Somente em 2026, o FGC provisionou mais R$ 11,2 bilhões após a liquidação da Will Financeira, em janeiro, e do Banco Pleno, em fevereiro. Os dados foram divulgados nesta terça-feira (28/4) no Relatório Anual 2025.
Caso Master
A crise do Master, liquidado pelo Banco Central (BC) em novembro de 2025, expôs fragilidades relevantes no sistema financeiro. O modelo do banco, baseado em captações agressivas e promessas de alta rentabilidade, acabou colapsando em meio a problemas de liquidez e suspeitas de irregularidades.
Com isso, o FGC foi acionado para garantir depósitos de clientes dentro do limite legal, o que gerou o maior desembolso já registrado pelo mecanismo de proteção financeira no país.
Antes mesmo da liquidação, o fundo já havia concedido assistência de liquidez ao conglomerado, numa tentativa de evitar uma crise sistêmica. Ainda assim, o agravamento da situação tornou inevitável a intervenção e posterior quebra das instituições.
Apesar do déficit contábil, o FGC mantém uma posição patrimonial considerada sólida, sustentada pelas contribuições obrigatórias dos bancos associados. O fundo funciona como uma espécie de seguro para depósitos e investimentos, garantindo até R$ 250 mil por CPF ou CNPJ em caso de quebra bancária.

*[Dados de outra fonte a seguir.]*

(** Records added one after the other, up to the first error. *)
Fixpoint AddRecords (rs : list bytes) : prog (Writer F) Status :=
  match rs with
  | [] => mret StatusOK
  | r :: rs => s ← AddRecord pl r; if ok s then AddRecords rs else mret s
  end.

Lemma run_AddRecords rs w pos c : writer_at w pos c →
  ∃ w' out pos', AddRecords rs w = Ok (StatusOK, w') ∧
    log_layout pos rs out pos' ∧ writer_at w' pos' (c ++ out).
Proof.
  revert w pos c. induction rs as [|r rs IH]; intros w pos c Hw; cbn [AddRecords].
  - exists w, [], pos. rewrite app_nil_r. split_and!; [done|constructor|done].
  - destruct (run_AddRecord_loop (S (S (length r))) w pos c r true Hw) as (w1 & out & pos1 & E1 & Hf & Hw1);
      [case_match; lia|].
    step E1. change (ok StatusOK) with true. cbv iota.
    destruct (IH w1 pos1 _ Hw1) as (w2 & out' & pos2 & E2 & Hl & Hw2).
    exists w2, (out ++ out'), pos2. split_and!; [done|by econstructor|by rewrite app_assoc].
Qed.
End writer.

Ainda assim, o episódio acendeu alertas no mercado financeiro. O rombo provocado pelo caso Master já levou a mudanças regulatórias e a custos maiores para os bancos, que financiam o FGC.
Já houve, inclusive, aportes adicionais bilionários por parte das instituições financeiras para recompor o caixa do fundo após os pagamentos aos credores.